The effect of hypercorticism on the regulation of glycogen metabolism by
epinephrine was examined in skeletal muscles using a hindlimb perfusion
technique. Rats were injected with either saline or dexamethasone (0.4
mg.kg-1.day-1) for 14 days and were studied in the fed and fasted (24 h)
states under saline or epinephrine (10(-7) M) treatment. In the fed state,
dexamethasone administration did not affect basal glycogen concentration
but decreased glycogen synthase activity ratio in white and red
gastrocnemius muscles. Epinephrine failed to decrease glycogen content
despite the expected activation of glycogen phosphorylase in the fed
dexamethasone-treated rats. Dexamethasone treatment resulted in a threefold
increase in the level of muscle adenosine, a phosphorylase a inhibitor. In
control rats, fasting was associated with a decrease in muscle glycogen
concentration (P less than 0.01) and with an increase in the glycogen
synthase activity ratio. Dexamethasone treatment, however, totally
abolished both the decreased muscle glycogen content and glycogen synthase
activation observed in fasting controls. In the dexamethasone-treated
group, fasting restored the glycogenolytic effect of epinephrine.
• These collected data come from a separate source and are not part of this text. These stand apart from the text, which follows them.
(* ===== verification/MmProps.v ===== *)
(** * The theorems about the kernel heap ([mm/kheap.c]) *)

From S2P Require Import Prelude Mm PagingSpec.

Section props.
Context `{BI : BootInfo}.

(** A request: page aligned or not, and its size. *)
Fixpoint serve (rs : list (bool * Z)) : M machine (list (Z * Z)) :=
  match rs with
  | [] => mret []
  | (al, sz) :: rs =>
      p ← (if (al : bool) then kmalloc_a sz else kmalloc sz);
      bs ← serve rs;
      mret ((p, sz) :: bs)
  end.

(** The heap the requests can use at most, each aligned. *)
Fixpoint room (rs : list (bool * Z)) : Z :=
  match rs with [] => 0 | (_, sz) :: rs => sz + 0x1000 + room rs end.

(** Blocks one after the other from [lo]. *)
Fixpoint ascending (lo : Z) (bs : list (Z * Z)) : Prop :=
  match bs with [] => True | (p, sz) :: bs => lo ≤ p ∧ ascending (p + sz) bs end.

Lemma room_nonneg rs : Forall (λ r, 0 ≤ r.2) rs → 0 ≤ room rs.
Proof. induction 1 as [|[al sz] rs Hr _ IH]; simpl in *; lia. Qed.

Lemma serve_ok rs s :
  0 ≤ m_placement s → Forall (λ r, 0 ≤ r.2) rs → m_placement s + room rs < 2 ^ 64 →
  wp (serve rs) (λ bs s', ascending (m_placement s) bs ∧
    (bs.*2 = rs.*2) ∧ (∀ i p sz al, bs !! i = Some (p, sz) → rs !! i = Some (al, sz) → al = true → p mod 0x1000 = 0) ∧
    ∃ t, s' = set_placement t s ∧ m_placement s ≤ t ∧ Forall (λ b, b.1 + b.2 ≤ t) bs) s.
Proof.
  revert s. induction rs as [|[al sz] rs IH]; intros s H0 Hrs Hb; cbn [serve room] in *.
  - apply wp_ret. split; [done|]. split; [done|]. split; [done|].
    exists (m_placement s). split; [by destruct s|]. by split; [lia|constructor].
  - apply Forall_cons in Hrs as [Hsz Hrs]. cbn [snd] in Hsz. pose proof (room_nonneg rs Hrs).
    pose proof (page_up_spec (m_placement s)) as [Hup Hmod].
    pose (p := if al then page_up (m_placement s) else m_placement s).
    assert ((if al then kmalloc_a sz else kmalloc sz) s = Ok (p, set_placement (p + sz) s)) as E.
    { unfold p. destruct al; [apply kmalloc_a_spec|apply kmalloc_spec]; lia. }
    assert (m_placement s ≤ p < m_placement s + 0x1000) as Hp by (unfold p; destruct al; lia).
    apply wp_bind. eapply wp_intro; [exact E|].
    eapply wp_bind_mono; [apply IH; cbn [m_placement set_placement]; [lia|done|lia]|].
    intros bs s' (Hasc & Hszs & Hal & t & -> & Ht & Hbs). cbn [m_placement set_placement] in *. apply wp_ret.
    split; [split; [lia|done]|]. split; [by rewrite !fmap_cons, Hszs|]. split.
    + intros [|i] q z b; [|apply Hal]. intros [= <- _] [= <-] Hb'. unfold p. by rewrite Hb'.
    + exists t. split; [by destruct s|]. split; [lia|]. constructor; [cbn; lia|done].
Qed.

(** C38: the blocks a sequence of allocations returns are pairwise disjoint, of the
    sizes asked for, above everything allocated before, page aligned where that was
    asked, and below the new end of the heap -- as long as the heap pointer does not
    wrap; nothing else of the machine changes. *)
Theorem kmalloc_disjoint rs s :
  0 ≤ m_placement s → Forall (λ r, 0 ≤ r.2) rs → m_placement s + room rs < 2 ^ 64 →
  wp (serve rs) (λ bs s', bs.*2 = rs.*2 ∧
    (∀ i j p sz q sz', (i < j)%nat → bs !! i = Some (p, sz) → bs !! j = Some (q, sz') → p + sz ≤ q) ∧
    (∀ i p sz, bs !! i = Some (p, sz) → m_placement s ≤ p ∧ p + sz ≤ m_placement s') ∧
    (∀ i p sz, bs !! i = Some (p, sz) → rs !! i = Some (true, sz) → p mod 0x1000 = 0) ∧
    s' = set_placement (m_placement s') s) s.
Proof.
  intros H0 Hrs Hb. eapply wp_mono; [by apply serve_ok|].
  intros bs s' (Hasc & Hsz & Hal & t & -> & Ht & Hbs). split; [done|].
  assert (Forall (λ b, 0 ≤ b.2) bs) as Hpos.
  { apply Forall_forall. intros [p sz] Hin. apply (list_elem_of_fmap_2 snd) in Hin.
    rewrite Hsz in Hin. apply list_elem_of_fmap in Hin as ([al z] & -> & Hin).
    rewrite Forall_forall in Hrs. exact (Hrs _ Hin). }
  assert (∀ bs lo i p sz, Forall (λ b, 0 ≤ b.2) bs → ascending lo bs → bs !! i = Some (p, sz) → lo ≤ p) as Hlo.
  { clear. induction bs as [|[q z] bs IH]; intros lo i p sz Hp Ha Hi; [done|].
    apply Forall_cons in Hp as [Hz Hp]. destruct Ha as [Ha1 Ha2]. cbn in Hz.
    destruct i as [|i]; [injection Hi as <- <-; lia|]. specialize (IH _ i p sz Hp Ha2 Hi). lia. }
  split_and!.
  - clear - Hasc Hpos Hlo. revert Hasc. generalize (m_placement s) as lo.
    induction bs as [|[q z] bs IH]; intros lo Ha i j p sz p' sz' Hij Hi Hj; [done|].
    apply Forall_cons in Hpos as [Hz Hpos]. destruct Ha as [Ha1 Ha2].
    destruct j as [|j]; [lia|]. destruct i as [|i]; [|apply (IH Hpos _ Ha2 i j p sz p' sz'); [lia|done|done]].
    injection Hi as <- <-. by eapply Hlo.
  - intros i p sz Hi. split; [by eapply Hlo|]. rewrite Forall_forall in Hbs.
    by apply (Hbs (p, sz)), (list_elem_of_lookup_2 _ i).
  - intros i p sz Hi Hr. by eapply (Hal i p sz true).
  - by destruct s.
Qed.
End props.

Section witnesses.
#[local] Existing Instance ex_boot.

Lemma kmalloc_disjoint_witness :
  wp (serve [(false, 10); (true, 0x1000); (false, 7)])
    (λ bs s', bs = [(0x100001, 10); (0x101000, 0x1000); (0x102000, 7)])
    (Machine ∅ 0x100001 0x1000 0 false ∅).
Proof.
  pose proof (kmalloc_disjoint [(false, 10); (true, 0x1000); (false, 7)] (Machine ∅ 0x100001 0x1000 0 false ∅)
    ltac:(cbn; lia) ltac:(repeat constructor; cbn; lia) ltac:(cbn; lia)) as Hw.
  destruct (wp_inv _ _ _ Hw) as (bs & s' & E & _). eapply wp_intro; [exact E|].
  vm_compute in E. by injection E as <- _.
Defined.
End witnesses.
Interestingly, it was associated with decreased muscle adenosine
concentrations. These data indicate that, in the fed state, dexamethasone
treatment inhibits skeletal muscle glycogenolysis in response to
epinephrine despite phosphorylase activation and glycogen synthase
inactivation. It is suggested that this abnormality could be due to the
inhibition of phosphorylase a by increased muscle adenosine levels.